Exercise details -> Below are records; please set down exactly the lines from the first through the one containing "Definition INVALID_PROCESS_ALLOCATION_REPORT : cty".

Data for review ->

(* ===== verification/Structs.v ===== *)
(** * The structures of the headers

    Layouts of the structures the driver exchanges with its client
    (types/types.h, session.c, io.h, modules.h) and of the foreign structures
    it parses (common.h), field by field.  [sizeof] and [offsetof] of Layout.v
    compute sizes and offsets from them. *)

From S2P Require Import Prelude Layout.

(** ** Reports, types/types.h *)

Definition REPORT_NMI_CALLBACK_FAILURE : Z := 50.
Definition REPORT_MODULE_VALIDATION_FAILURE : Z := 60.
Definition REPORT_ILLEGAL_HANDLE_OPERATION : Z := 70.
Definition REPORT_INVALID_PROCESS_ALLOCATION : Z := 80.
Definition REPORT_HIDDEN_SYSTEM_THREAD : Z := 90.
Definition REPORT_ILLEGAL_ATTACH_PROCESS : Z := 100.
Definition REPORT_APC_STACKWALK : Z := 110.
Definition REPORT_DPC_STACKWALK : Z := 120.
Definition REPORT_DATA_TABLE_ROUTINE : Z := 130.
Definition REPORT_INVALID_PROCESS_MODULE : Z := 140.

Definition HYPERVISOR_DETECTION_REPORT : cty := St
  [("aperf_msr_timing_check", Int 4); ("invd_emulation_check", Int 4)].

Definition APC_STACKWALK_BUFFER_SIZE : Z := 500.

Definition APC_STACKWALK_REPORT : cty := St
  [("report_code", Int 4); ("kthread_address", UINT64); ("invalid_rip", UINT64);
   ("driver", Arr APC_STACKWALK_BUFFER_SIZE UCHAR)].

Definition DPC_STACKWALK_REPORT : cty := St
  [("report_code", Int 4); ("kthread_address", UINT64); ("invalid_rip", UINT64);
   ("driver", Arr APC_STACKWALK_BUFFER_SIZE UCHAR)].

Definition MODULE_VALIDATION_FAILURE : cty := St
  [("report_code", Int 4); ("report_type", Int 4); ("driver_base_address", UINT64);
   ("driver_size", UINT64); ("driver_name", Arr 128 UCHAR)].

Definition DATA_TABLE_ROUTINE_BUF_SIZE : Z := 256.

Definition DATA_TABLE_ROUTINE_REPORT : cty := St
  [("report_code", Int 4); ("id", Int 4); ("address", UINT64);
   ("routine", Arr DATA_TABLE_ROUTINE_BUF_SIZE UCHAR)].

Definition NMI_CALLBACK_FAILURE : cty := St
  [("report_code", Int 4); ("were_nmis_disabled", Int 4);
   ("kthread_address", UINT64); ("invalid_rip", UINT64)].

Definition REPORT_INVALID_PROCESS_BUFFER_SIZE : Z := 500.

Definition INVALID_PROCESS_ALLOCATION_REPORT : cty := St
  [("report_code", Int 4); ("process", Arr REPORT_INVALID_PROCESS_BUFFER_SIZE UCHAR)].

Definition HIDDEN_SYSTEM_THREAD_REPORT : cty := St
  [("report_code", Int 4); ("found_in_kthreadlist", Int 4);
   ("found_in_pspcidtable", Int 4); ("thread_address", UINT64);
   ("thread_id", Int 4); ("thread", Arr 500 UCHAR)].

Definition ATTACH_PROCESS_REPORT : cty := St
  [("report_code", Int 4); ("thread_id", ULONG); ("thread_address", UINT64)].

Definition HANDLE_REPORT_PROCESS_NAME_MAX_LENGTH : Z := 64.

Definition OPEN_HANDLE_FAILURE_REPORT : cty := St
  [("report_code", Int 4); ("is_kernel_handle", Int 4); ("process_id", Int 4);
   ("thread_id", Int 4); ("access", Int 4);
   ("process_name", Arr HANDLE_REPORT_PROCESS_NAME_MAX_LENGTH UCHAR)].

Definition MODULE_PATH_LEN : Z := 256.

Definition PROCESS_MODULE_VALIDATION_REPORT : cty := St
  [("report_code", Int 4); ("image_base", UINT64); ("image_size", ULONG);
   ("module_path", Arr MODULE_PATH_LEN USHORT)].

(** ** Packets of the client *)

Definition AES_128_KEY_SIZE : Z := 16.

Definition SESSION_INITIATION_PACKET : cty := St
  [("session_cookie", ULONG); ("session_aes_key", Arr AES_128_KEY_SIZE UCHAR);
   ("protected_process_id", PVOID)].

Definition MAX_MODULE_PATH : Z := 256.

Definition PROCESS_MODULE_INFORMATION : cty := St
  [("module_base", PVOID); ("module_size", Int 8);
   ("module_path", Arr MAX_MODULE_PATH USHORT)].

Definition SHARED_MAPPING_INIT : cty := St [("buffer", PVOID); ("size", Int 8)].

(** ** Foreign structures, common.h *)

Definition LIST_ENTRY : cty := St [("Flink", PVOID); ("Blink", PVOID)].

Definition UNICODE_STRING : cty := St
  [("Length", USHORT); ("MaximumLength", USHORT); ("Buffer", PVOID)].

Definition KLDR_DATA_TABLE_ENTRY : cty := St
  [("InLoadOrderLinks", LIST_ENTRY); ("ExceptionTable", PVOID);
   ("ExceptionTableSize", ULONG); ("GpValue", PVOID); ("NonPagedDebugInfo", PVOID);
   ("DllBase", PVOID); ("EntryPoint", PVOID); ("SizeOfImage", ULONG);
   ("FullDllName", UNICODE_STRING); ("BaseDllName", UNICODE_STRING);
   ("Flags", ULONG); ("LoadCount", USHORT); ("__Unused5", USHORT);
   ("SectionPointer", PVOID); ("CheckSum", ULONG); ("LoadedImports", PVOID);
   ("PatchInformation", PVOID)].

Definition IMAGE_DOS_HEADER : cty := St
  [("e_magic", USHORT); ("e_cblp", USHORT); ("e_cp", USHORT); ("e_crlc", USHORT);
   ("e_cparhdr", USHORT); ("e_minalloc", USHORT); ("e_maxalloc", USHORT);
   ("e_ss", USHORT); ("e_sp", USHORT); ("e_csum", USHORT); ("e_ip", USHORT);
   ("e_cs", USHORT); ("e_lfarlc", USHORT); ("e_ovno", USHORT);
   ("e_res", Arr 4 USHORT); ("e_oemid", USHORT); ("e_oeminfo", USHORT);
   ("e_res2", Arr 10 USHORT); ("e_lfanew", Int 4)].

Definition IMAGE_FILE_HEADER : cty := St
  [("Machine", USHORT); ("NumberOfSections", USHORT); ("TimeDateStamp", ULONG);
   ("PointerToSymbolTable", ULONG); ("NumberOfSymbols", ULONG);
   ("SizeOfOptionalHeader", USHORT); ("Characteristics", USHORT)].

Definition IMAGE_DATA_DIRECTORY : cty := St
  [("VirtualAddress", ULONG); ("Size", ULONG)].

Definition IMAGE_OPTIONAL_HEADER64 : cty := St
  [("Magic", USHORT); ("MajorLinkerVersion", UCHAR); ("MinorLinkerVersion", UCHAR);
   ("SizeOfCode", ULONG); ("SizeOfInitializedData", ULONG);
   ("SizeOfUninitializedData", ULONG); ("AddressOfEntryPoint", ULONG);
   ("BaseOfCode", ULONG); ("ImageBase", UINT64); ("SectionAlignment", ULONG);
   ("FileAlignment", ULONG); ("MajorOperatingSystemVersion", USHORT);
   ("MinorOperatingSystemVersion", USHORT); ("MajorImageVersion", USHORT);
   ("MinorImageVersion", USHORT); ("MajorSubsystemVersion", USHORT);
   ("MinorSubsystemVersion", USHORT); ("Win32VersionValue", ULONG);
   ("SizeOfImage", ULONG); ("SizeOfHeaders", ULONG); ("CheckSum", ULONG);
   ("Subsystem", USHORT); ("DllCharacteristics", USHORT);
   ("SizeOfStackReserve", UINT64); ("SizeOfStackCommit", UINT64);
   ("SizeOfHeapReserve", UINT64); ("SizeOfHeapCommit", UINT64);
   ("LoaderFlags", ULONG); ("NumberOfRvaAndSizes", ULONG);
   ("DataDirectory", Arr 16 IMAGE_DATA_DIRECTORY)].

Definition IMAGE_OPTIONAL_HEADER32 : cty := St
  [("Magic", USHORT); ("MajorLinkerVersion", UCHAR); ("MinorLinkerVersion", UCHAR);
   ("SizeOfCode", ULONG); ("SizeOfInitializedData", ULONG);
   ("SizeOfUninitializedData", ULONG); ("AddressOfEntryPoint", ULONG);
   ("BaseOfCode", ULONG); ("BaseOfData", ULONG); ("ImageBase", ULONG);
   ("SectionAlignment", ULONG); ("FileAlignment", ULONG);
   ("MajorOperatingSystemVersion", USHORT); ("MinorOperatingSystemVersion", USHORT);
   ("MajorImageVersion", USHORT); ("MinorImageVersion", USHORT);
   ("MajorSubsystemVersion", USHORT); ("MinorSubsystemVersion", USHORT);
   ("Win32VersionValue", ULONG); ("SizeOfImage", ULONG); ("SizeOfHeaders", ULONG);
   ("CheckSum", ULONG); ("Subsystem", USHORT); ("DllCharacteristics", USHORT);
   ("SizeOfStackReserve", ULONG); ("SizeOfStackCommit", ULONG);
   ("SizeOfHeapReserve", ULONG); ("SizeOfHeapCommit", ULONG);
   ("LoaderFlags", ULONG); ("NumberOfRvaAndSizes", ULONG);
   ("DataDirectory", Arr 16 IMAGE_DATA_DIRECTORY)].

Definition LOCAL_NT_HEADER : cty := St
  [("Signature", ULONG); ("FileHeader", IMAGE_FILE_HEADER);
   ("OptionalHeader", IMAGE_OPTIONAL_HEADER32)].

Definition IMAGE_EXPORT_DIRECTORY : cty := St
  [("Characteristics", ULONG); ("TimeDateStamp", ULONG); ("MajorVersion", USHORT);
   ("MinorVersion", USHORT); ("Name", ULONG); ("Base", ULONG);
   ("NumberOfFunctions", ULONG); ("NumberOfNames", ULONG);
   ("AddressOfFunctions", ULONG); ("AddressOfNames", ULONG);
   ("AddressOfNameOrdinals", ULONG)].

Definition IMAGE_SECTION_HEADER : cty := St
  [("Name", Arr 8 UCHAR); ("Misc", ULONG); ("VirtualAddress", ULONG);
   ("SizeOfRawData", ULONG); ("PointerToRawData", ULONG);
   ("PointerToRelocations", ULONG); ("PointerToLinenumbers", ULONG);
   ("NumberOfRelocations", USHORT); ("NumberOfLinenumbers", USHORT);
   ("Characteristics", ULONG)].

Definition RTL_MODULE_EXTENDED_INFO : cty := St
  [("ImageBase", PVOID); ("ImageSize", ULONG); ("FileNameOffset", USHORT);
   ("FullPathName", Arr 0x100 UCHAR)].

Definition RAW_SMBIOS_DATA : cty := St
  [("Used20CallingMethod", UCHAR); ("SMBIOSMajorVersion", UCHAR);
   ("SMBIOSMinorVersion", UCHAR); ("DmiRevision", UCHAR); ("Length", ULONG);
   ("SMBIOSTableData", Arr 1 UCHAR)].

Definition SMBIOS_TABLE_HEADER : cty := St
  [("Type", UCHAR); ("Length", UCHAR); ("Handle", USHORT); ("TableData", PVOID)].

Definition MACHINE_FRAME : cty := St
  [("rip", UINT64); ("cs", UINT64); ("eflags", UINT64); ("rsp", UINT64); ("ss", UINT64)].

(** ** The debugger's data, common.h *)

Definition DBGKD_DEBUG_DATA_HEADER64 : cty := St
  [("List", Arr 2 UINT64); ("OwnerTag", ULONG); ("Size", ULONG)].

Definition KDDEBUGGER_DATA64 : cty := St
  [("Header", DBGKD_DEBUG_DATA_HEADER64); ("KernBase", UINT64);
   ("BreakpointWithStatus", UINT64); ("SavedContext", UINT64); ("ThCallbackStack", USHORT);
   ("NextCallback", USHORT); ("FramePointer", USHORT); ("PaeEnabled", USHORT);
   ("KiCallUserMode", UINT64); ("KeUserCallbackDispatcher", UINT64);
   ("PsLoadedModuleList", UINT64); ("PsActiveProcessHead", UINT64); ("PspCidTable", UINT64);
   ("ExpSystemResourcesList", UINT64); ("ExpPagedPoolDescriptor", UINT64);
   ("ExpNumberOfPagedPools", UINT64); ("KeTimeIncrement", UINT64);
   ("KeBugCheckCallbackListHead", UINT64); ("KiBugcheckData", UINT64);
   ("IopErrorLogListHead", UINT64); ("ObpRootDirectoryObject", UINT64);
   ("ObpTypeObjectType", UINT64); ("MmSystemCacheStart", UINT64);
   ("MmSystemCacheEnd", UINT64); ("MmSystemCacheWs", UINT64); ("MmPfnDatabase", UINT64);
   ("MmSystemPtesStart", UINT64); ("MmSystemPtesEnd", UINT64); ("MmSubsectionBase", UINT64);
   ("MmNumberOfPagingFiles", UINT64); ("MmLowestPhysicalPage", UINT64);
   ("MmHighestPhysicalPage", UINT64); ("MmNumberOfPhysicalPages", UINT64);
   ("MmMaximumNonPagedPoolInBytes", UINT64); ("MmNonPagedSystemStart", UINT64);
   ("MmNonPagedPoolStart", UINT64); ("MmNonPagedPoolEnd", UINT64);
   ("MmPagedPoolStart", UINT64); ("MmPagedPoolEnd", UINT64);
   ("MmPagedPoolInformation", UINT64); ("MmPageSize", UINT64);
   ("MmSizeOfPagedPoolInBytes", UINT64); ("MmTotalCommitLimit", UINT64);
   ("MmTotalCommittedPages", UINT64); ("MmSharedCommit", UINT64);
   ("MmDriverCommit", UINT64); ("MmProcessCommit", UINT64); ("MmPagedPoolCommit", UINT64);
   ("MmExtendedCommit", UINT64); ("MmZeroedPageListHead", UINT64);
   ("MmFreePageListHead", UINT64); ("MmStandbyPageListHead", UINT64);
   ("MmModifiedPageListHead", UINT64); ("MmModifiedNoWritePageListHead", UINT64);
   ("MmAvailablePages", UINT64); ("MmResidentAvailablePages", UINT64);
   ("PoolTrackTable", UINT64); ("NonPagedPoolDescriptor", UINT64);
   ("MmHighestUserAddress", UINT64); ("MmSystemRangeStart", UINT64);
   ("MmUserProbeAddress", UINT64); ("KdPrintCircularBuffer", UINT64);
   ("KdPrintCircularBufferEnd", UINT64); ("KdPrintWritePointer", UINT64);
   ("KdPrintRolloverCount", UINT64); ("MmLoadedUserImageList", UINT64);
   ("NtBuildLab", UINT64); ("KiNormalSystemCall", UINT64); ("KiProcessorBlock", UINT64);
   ("MmUnloadedDrivers", UINT64); ("MmLastUnloadedDriver", UINT64);
   ("MmTriageActionTaken", UINT64); ("MmSpecialPoolTag", UINT64);
   ("KernelVerifier", UINT64); ("MmVerifierData", UINT64);
   ("MmAllocatedNonPagedPool", UINT64); ("MmPeakCommitment", UINT64);
   ("MmTotalCommitLimitMaximum", UINT64); ("CmNtCSDVersion", UINT64);
   ("MmPhysicalMemoryBlock", UINT64); ("MmSessionBase", UINT64); ("MmSessionSize", UINT64);
   ("MmSystemParentTablePage", UINT64); ("MmVirtualTranslationBase", UINT64);
   ("OffsetKThreadNextProcessor", USHORT); ("OffsetKThreadTeb", USHORT);
   ("OffsetKThreadKernelStack", USHORT); ("OffsetKThreadInitialStack", USHORT);
   ("OffsetKThreadApcProcess", USHORT); ("OffsetKThreadState", USHORT);
   ("OffsetKThreadBStore", USHORT); ("OffsetKThreadBStoreLimit", USHORT);
   ("SizeEProcess", USHORT); ("OffsetEprocessPeb", USHORT);
   ("OffsetEprocessParentCID", USHORT); ("OffsetEprocessDirectoryTableBase", USHORT);
   ("SizePrcb", USHORT); ("OffsetPrcbDpcRoutine", USHORT);
   ("OffsetPrcbCurrentThread", USHORT); ("OffsetPrcbMhz", USHORT);
   ("OffsetPrcbCpuType", USHORT); ("OffsetPrcbVendorString", USHORT);
   ("OffsetPrcbProcStateContext", USHORT); ("OffsetPrcbNumber", USHORT);
   ("SizeEThread", USHORT); ("KdPrintCircularBufferPtr", UINT64);
   ("KdPrintBufferSize", UINT64); ("KeLoaderBlock", UINT64); ("SizePcr", USHORT);
   ("OffsetPcrSelfPcr", USHORT); ("OffsetPcrCurrentPrcb", USHORT);
   ("OffsetPcrContainedPrcb", USHORT); ("OffsetPcrInitialBStore", USHORT);
   ("OffsetPcrBStoreLimit", USHORT); ("OffsetPcrInitialStack", USHORT);
   ("OffsetPcrStackLimit", USHORT); ("OffsetPrcbPcrPage", USHORT);
   ("OffsetPrcbProcStateSpecialReg", USHORT); ("GdtR0Code", USHORT); ("GdtR0Data", USHORT);
   ("GdtR0Pcr", USHORT); ("GdtR3Code", USHORT); ("GdtR3Data", USHORT); ("GdtR3Teb", USHORT);
   ("GdtLdt", USHORT); ("GdtTss", USHORT); ("Gdt64R3CmCode", USHORT);
   ("Gdt64R3CmTeb", USHORT); ("IopNumTriageDumpDataBlocks", UINT64);
   ("IopTriageDumpDataBlocks", UINT64)].

Definition DUMP_HEADER : cty := St
  [("Signature", ULONG); ("ValidDump", ULONG); ("MajorVersion", ULONG);
   ("MinorVersion", ULONG); ("DirectoryTableBase", UINT64); ("PfnDataBase", UINT64);
   ("PsLoadedModuleList", PVOID); ("PsActiveProcessHead", PVOID);
   ("MachineImageType", ULONG); ("NumberProcessors", ULONG); ("BugCheckCode", ULONG);
   ("BugCheckParameter1", UINT64); ("BugCheckParameter2", UINT64);
   ("BugCheckParameter3", UINT64); ("BugCheckParameter4", UINT64);
   ("VersionUser", Arr 32 UCHAR); ("KdDebuggerDataBlock", PVOID)].

(** The offsets the parsers below rely on, computed from the declarations. *)
Lemma pe_offsets :
  offsetof IMAGE_DOS_HEADER "e_lfanew" = 0x3c /\
  offsetof LOCAL_NT_HEADER "OptionalHeader" = 24 /\
  offsetof IMAGE_OPTIONAL_HEADER64 "DataDirectory" = 112 /\
  offsetof IMAGE_EXPORT_DIRECTORY "NumberOfNames" = 24 /\
  sizeof IMAGE_SECTION_HEADER = 40.
Proof. vm_compute. done. Qed.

Response to the task ->
(* ===== verification/Structs.v ===== *)
(** * The structures of the headers

    Layouts of the structures the driver exchanges with its client
    (types/types.h, session.c, io.h, modules.h) and of the foreign structures
    it parses (common.h), field by field.  [sizeof] and [offsetof] of Layout.v
    compute sizes and offsets from them. *)

From S2P Require Import Prelude Layout.

(** ** Reports, types/types.h *)

Definition REPORT_NMI_CALLBACK_FAILURE : Z := 50.
Definition REPORT_MODULE_VALIDATION_FAILURE : Z := 60.
Definition REPORT_ILLEGAL_HANDLE_OPERATION : Z := 70.
Definition REPORT_INVALID_PROCESS_ALLOCATION : Z := 80.
Definition REPORT_HIDDEN_SYSTEM_THREAD : Z := 90.
Definition REPORT_ILLEGAL_ATTACH_PROCESS : Z := 100.
Definition REPORT_APC_STACKWALK : Z := 110.
Definition REPORT_DPC_STACKWALK : Z := 120.
Definition REPORT_DATA_TABLE_ROUTINE : Z := 130.
Definition REPORT_INVALID_PROCESS_MODULE : Z := 140.

Definition HYPERVISOR_DETECTION_REPORT : cty := St
  [("aperf_msr_timing_check", Int 4); ("invd_emulation_check", Int 4)].

Definition APC_STACKWALK_BUFFER_SIZE : Z := 500.

Definition APC_STACKWALK_REPORT : cty := St
  [("report_code", Int 4); ("kthread_address", UINT64); ("invalid_rip", UINT64);
   ("driver", Arr APC_STACKWALK_BUFFER_SIZE UCHAR)].

Definition DPC_STACKWALK_REPORT : cty := St
  [("report_code", Int 4); ("kthread_address", UINT64); ("invalid_rip", UINT64);
   ("driver", Arr APC_STACKWALK_BUFFER_SIZE UCHAR)].

Definition MODULE_VALIDATION_FAILURE : cty := St
  [("report_code", Int 4); ("report_type", Int 4); ("driver_base_address", UINT64);
   ("driver_size", UINT64); ("driver_name", Arr 128 UCHAR)].

Definition DATA_TABLE_ROUTINE_BUF_SIZE : Z := 256.

Definition DATA_TABLE_ROUTINE_REPORT : cty := St
  [("report_code", Int 4); ("id", Int 4); ("address", UINT64);
   ("routine", Arr DATA_TABLE_ROUTINE_BUF_SIZE UCHAR)].

Definition NMI_CALLBACK_FAILURE : cty := St
  [("report_code", Int 4); ("were_nmis_disabled", Int 4);
   ("kthread_address", UINT64); ("invalid_rip", UINT64)].

Definition REPORT_INVALID_PROCESS_BUFFER_SIZE : Z := 500.

Definition INVALID_PROCESS_ALLOCATION_REPORT : cty := St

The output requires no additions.